The lines from the start of the listing through the line containing "Definition hex_bytes (l" should be printed exactly, and no other lines should be printed.
EXERCISE INPUTS START
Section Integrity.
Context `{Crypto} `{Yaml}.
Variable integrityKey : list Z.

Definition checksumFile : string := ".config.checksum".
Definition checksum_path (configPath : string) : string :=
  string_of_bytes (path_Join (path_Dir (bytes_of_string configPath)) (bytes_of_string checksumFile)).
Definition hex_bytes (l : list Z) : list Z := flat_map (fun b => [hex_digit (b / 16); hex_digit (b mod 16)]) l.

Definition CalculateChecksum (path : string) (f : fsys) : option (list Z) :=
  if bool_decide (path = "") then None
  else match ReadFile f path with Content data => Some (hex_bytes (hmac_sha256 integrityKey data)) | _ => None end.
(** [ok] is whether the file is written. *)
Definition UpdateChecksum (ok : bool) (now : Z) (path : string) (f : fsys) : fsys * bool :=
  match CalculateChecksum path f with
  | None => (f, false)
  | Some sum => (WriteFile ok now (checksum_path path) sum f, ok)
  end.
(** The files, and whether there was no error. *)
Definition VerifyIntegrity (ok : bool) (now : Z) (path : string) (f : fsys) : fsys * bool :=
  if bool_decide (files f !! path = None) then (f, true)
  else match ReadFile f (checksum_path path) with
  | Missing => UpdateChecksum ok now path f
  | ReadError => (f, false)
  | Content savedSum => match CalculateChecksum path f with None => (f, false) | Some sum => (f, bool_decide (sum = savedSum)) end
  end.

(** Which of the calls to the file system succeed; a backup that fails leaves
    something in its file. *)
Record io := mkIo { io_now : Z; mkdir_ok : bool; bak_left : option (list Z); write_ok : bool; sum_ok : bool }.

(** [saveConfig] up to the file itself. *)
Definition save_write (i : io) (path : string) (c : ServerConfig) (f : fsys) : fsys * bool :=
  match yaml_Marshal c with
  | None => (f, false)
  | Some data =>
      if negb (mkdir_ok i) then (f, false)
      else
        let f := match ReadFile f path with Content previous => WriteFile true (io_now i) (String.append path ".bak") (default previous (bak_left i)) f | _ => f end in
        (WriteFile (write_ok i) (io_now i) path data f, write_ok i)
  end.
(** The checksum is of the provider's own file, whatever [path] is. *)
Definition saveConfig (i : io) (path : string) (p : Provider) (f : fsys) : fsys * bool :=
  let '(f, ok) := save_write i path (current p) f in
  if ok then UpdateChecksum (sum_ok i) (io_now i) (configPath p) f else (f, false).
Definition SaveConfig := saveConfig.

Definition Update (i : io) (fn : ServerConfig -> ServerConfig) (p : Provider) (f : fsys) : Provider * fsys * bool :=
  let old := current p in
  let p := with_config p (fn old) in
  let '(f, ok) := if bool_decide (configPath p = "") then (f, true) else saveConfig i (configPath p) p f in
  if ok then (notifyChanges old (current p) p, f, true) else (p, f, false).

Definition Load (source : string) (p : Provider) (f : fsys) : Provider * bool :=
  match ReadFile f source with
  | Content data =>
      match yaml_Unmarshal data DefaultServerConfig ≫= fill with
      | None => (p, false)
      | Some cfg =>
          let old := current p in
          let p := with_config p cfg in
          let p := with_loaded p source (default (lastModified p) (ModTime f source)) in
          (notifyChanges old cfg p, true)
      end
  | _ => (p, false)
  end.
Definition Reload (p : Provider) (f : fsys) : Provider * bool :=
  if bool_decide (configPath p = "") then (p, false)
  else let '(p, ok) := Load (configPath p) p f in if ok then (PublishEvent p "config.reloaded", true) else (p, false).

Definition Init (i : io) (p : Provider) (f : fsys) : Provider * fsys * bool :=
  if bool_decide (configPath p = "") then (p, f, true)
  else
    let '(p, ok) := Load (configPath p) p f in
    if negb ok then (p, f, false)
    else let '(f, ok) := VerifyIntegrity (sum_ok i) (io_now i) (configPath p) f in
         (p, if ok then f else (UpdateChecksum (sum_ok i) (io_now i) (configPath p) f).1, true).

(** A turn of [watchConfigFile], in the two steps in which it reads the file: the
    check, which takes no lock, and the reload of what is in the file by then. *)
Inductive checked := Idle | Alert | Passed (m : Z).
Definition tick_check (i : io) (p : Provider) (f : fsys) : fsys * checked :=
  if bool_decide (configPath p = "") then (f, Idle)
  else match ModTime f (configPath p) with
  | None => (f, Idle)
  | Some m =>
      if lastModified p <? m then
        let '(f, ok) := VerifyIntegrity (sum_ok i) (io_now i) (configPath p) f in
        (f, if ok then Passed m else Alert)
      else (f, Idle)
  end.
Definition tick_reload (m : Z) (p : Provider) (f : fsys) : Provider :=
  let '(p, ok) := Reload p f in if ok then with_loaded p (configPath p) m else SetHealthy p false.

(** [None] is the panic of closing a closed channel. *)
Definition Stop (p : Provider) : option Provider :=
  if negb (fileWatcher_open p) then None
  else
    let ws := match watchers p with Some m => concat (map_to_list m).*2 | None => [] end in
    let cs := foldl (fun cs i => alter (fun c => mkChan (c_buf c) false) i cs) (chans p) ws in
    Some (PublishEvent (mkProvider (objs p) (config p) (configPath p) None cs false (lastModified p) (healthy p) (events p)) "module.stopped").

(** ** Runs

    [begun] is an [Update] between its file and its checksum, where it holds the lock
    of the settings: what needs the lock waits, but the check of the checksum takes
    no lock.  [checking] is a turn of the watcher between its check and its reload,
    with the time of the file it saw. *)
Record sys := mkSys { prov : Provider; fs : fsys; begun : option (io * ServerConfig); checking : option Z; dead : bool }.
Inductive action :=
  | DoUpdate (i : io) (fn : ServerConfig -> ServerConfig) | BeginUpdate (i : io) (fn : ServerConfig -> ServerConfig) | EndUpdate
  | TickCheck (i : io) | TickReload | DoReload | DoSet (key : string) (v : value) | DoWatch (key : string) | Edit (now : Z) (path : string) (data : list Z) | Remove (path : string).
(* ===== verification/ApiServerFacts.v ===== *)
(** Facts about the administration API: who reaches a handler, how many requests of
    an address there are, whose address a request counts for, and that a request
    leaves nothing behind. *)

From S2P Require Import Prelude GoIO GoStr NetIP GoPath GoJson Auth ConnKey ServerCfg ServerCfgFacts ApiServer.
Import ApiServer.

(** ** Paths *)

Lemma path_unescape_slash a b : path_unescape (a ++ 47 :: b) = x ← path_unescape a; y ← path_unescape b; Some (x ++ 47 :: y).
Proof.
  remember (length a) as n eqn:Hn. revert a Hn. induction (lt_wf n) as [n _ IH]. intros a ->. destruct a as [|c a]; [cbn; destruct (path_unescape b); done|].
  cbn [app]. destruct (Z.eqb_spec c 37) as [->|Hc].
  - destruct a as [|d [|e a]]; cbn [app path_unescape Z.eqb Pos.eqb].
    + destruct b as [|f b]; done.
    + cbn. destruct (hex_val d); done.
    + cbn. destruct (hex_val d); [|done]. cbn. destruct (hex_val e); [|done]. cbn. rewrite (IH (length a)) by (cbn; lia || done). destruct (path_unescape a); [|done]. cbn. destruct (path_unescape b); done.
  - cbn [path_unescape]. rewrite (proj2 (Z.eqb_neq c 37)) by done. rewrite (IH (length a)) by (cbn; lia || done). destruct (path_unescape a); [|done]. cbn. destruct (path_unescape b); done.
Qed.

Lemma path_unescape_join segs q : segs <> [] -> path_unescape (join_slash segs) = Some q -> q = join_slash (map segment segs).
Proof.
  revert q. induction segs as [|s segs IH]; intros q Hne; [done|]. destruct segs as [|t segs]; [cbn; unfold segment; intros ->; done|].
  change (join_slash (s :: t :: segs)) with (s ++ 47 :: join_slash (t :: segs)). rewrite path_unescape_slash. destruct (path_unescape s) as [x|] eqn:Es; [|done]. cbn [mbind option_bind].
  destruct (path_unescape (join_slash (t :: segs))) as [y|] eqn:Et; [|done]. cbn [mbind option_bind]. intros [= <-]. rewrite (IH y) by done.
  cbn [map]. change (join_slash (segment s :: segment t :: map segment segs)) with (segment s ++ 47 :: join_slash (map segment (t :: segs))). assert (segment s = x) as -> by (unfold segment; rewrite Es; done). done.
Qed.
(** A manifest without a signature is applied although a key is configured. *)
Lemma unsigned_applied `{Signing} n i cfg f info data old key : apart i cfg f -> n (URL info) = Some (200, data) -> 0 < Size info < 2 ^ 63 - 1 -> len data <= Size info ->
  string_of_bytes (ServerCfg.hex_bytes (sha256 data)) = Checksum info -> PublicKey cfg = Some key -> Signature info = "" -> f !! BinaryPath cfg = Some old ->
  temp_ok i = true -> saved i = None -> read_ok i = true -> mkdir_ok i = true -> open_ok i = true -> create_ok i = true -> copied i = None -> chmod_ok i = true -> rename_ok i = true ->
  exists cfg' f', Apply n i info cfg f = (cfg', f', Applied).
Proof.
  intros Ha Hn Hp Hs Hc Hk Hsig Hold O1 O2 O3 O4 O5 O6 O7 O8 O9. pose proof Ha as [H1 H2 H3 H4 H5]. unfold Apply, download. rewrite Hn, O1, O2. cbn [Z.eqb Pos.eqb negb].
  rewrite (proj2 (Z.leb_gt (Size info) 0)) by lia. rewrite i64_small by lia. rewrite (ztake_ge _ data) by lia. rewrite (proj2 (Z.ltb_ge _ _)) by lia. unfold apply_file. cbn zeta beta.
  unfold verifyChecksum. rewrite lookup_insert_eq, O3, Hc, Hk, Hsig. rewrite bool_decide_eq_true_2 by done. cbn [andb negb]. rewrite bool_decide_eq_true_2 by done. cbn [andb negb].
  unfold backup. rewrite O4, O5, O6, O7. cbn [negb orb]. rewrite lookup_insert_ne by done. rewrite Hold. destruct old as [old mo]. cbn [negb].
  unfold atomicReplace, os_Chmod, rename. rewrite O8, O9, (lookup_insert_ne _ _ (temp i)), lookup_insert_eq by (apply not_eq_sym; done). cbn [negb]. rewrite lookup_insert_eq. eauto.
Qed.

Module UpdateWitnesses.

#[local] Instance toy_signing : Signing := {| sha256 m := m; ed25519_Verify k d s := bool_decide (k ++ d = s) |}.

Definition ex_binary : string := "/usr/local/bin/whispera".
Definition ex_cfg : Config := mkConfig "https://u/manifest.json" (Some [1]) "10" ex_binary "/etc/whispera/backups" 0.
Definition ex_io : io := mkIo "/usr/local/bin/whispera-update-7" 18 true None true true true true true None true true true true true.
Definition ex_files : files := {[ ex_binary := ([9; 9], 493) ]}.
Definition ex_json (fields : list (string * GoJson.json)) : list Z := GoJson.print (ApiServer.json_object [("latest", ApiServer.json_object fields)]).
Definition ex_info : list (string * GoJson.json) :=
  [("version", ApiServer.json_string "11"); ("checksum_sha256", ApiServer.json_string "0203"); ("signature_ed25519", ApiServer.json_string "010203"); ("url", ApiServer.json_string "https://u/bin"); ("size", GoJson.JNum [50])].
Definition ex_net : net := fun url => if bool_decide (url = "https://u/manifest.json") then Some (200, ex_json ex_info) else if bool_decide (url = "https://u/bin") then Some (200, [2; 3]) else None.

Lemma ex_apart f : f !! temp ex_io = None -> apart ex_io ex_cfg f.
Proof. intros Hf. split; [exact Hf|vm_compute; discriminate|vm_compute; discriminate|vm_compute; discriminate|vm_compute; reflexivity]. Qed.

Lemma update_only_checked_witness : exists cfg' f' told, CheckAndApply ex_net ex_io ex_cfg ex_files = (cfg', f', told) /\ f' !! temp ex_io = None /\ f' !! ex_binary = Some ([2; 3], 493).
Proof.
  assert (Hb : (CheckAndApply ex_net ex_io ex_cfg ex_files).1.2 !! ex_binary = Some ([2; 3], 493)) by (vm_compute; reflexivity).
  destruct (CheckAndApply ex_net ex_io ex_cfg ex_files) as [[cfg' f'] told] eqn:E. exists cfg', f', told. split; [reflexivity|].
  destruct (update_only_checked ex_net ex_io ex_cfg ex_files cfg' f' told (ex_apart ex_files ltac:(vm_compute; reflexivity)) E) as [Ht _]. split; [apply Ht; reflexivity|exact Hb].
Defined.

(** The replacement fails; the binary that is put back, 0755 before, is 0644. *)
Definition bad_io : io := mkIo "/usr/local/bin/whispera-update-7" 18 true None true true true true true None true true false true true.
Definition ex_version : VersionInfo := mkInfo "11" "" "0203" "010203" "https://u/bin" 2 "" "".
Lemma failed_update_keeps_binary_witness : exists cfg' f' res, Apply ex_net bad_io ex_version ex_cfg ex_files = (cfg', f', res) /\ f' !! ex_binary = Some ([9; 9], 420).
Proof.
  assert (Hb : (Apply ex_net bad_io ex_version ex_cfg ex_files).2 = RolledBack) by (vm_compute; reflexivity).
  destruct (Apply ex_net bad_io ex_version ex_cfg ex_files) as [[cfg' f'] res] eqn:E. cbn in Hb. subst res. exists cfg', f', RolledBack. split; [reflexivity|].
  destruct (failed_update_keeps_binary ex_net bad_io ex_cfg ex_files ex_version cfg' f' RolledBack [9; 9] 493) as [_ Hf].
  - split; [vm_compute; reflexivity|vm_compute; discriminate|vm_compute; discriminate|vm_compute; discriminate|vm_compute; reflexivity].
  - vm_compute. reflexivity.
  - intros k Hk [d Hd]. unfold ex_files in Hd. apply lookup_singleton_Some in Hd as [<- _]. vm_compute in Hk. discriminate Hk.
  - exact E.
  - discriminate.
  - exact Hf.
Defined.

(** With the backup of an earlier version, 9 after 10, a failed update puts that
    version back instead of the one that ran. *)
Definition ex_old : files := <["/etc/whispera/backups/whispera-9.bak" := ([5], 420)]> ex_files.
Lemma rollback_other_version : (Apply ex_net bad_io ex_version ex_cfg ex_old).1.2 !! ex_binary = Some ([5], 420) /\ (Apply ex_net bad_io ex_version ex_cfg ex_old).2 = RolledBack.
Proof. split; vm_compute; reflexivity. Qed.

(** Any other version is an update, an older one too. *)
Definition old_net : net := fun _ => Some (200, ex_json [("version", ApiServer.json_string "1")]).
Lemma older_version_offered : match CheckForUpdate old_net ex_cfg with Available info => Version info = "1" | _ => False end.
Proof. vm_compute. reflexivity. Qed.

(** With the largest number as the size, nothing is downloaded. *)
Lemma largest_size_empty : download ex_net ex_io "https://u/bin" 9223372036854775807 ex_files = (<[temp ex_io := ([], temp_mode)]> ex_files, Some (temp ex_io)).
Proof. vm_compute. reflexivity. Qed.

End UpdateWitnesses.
EXERCISE INPUTS END
▶ **TASK OUTPUT**
Section Integrity.
Context `{Crypto} `{Yaml}.
Variable integrityKey : list Z.

Definition checksumFile : string := ".config.checksum".
Definition checksum_path (configPath : string) : string :=
  string_of_bytes (path_Join (path_Dir (bytes_of_string configPath)) (bytes_of_string checksumFile)).
Definition hex_bytes (l : list Z) : list Z := flat_map (fun b => [hex_digit (b / 16); hex_digit (b mod 16)]) l.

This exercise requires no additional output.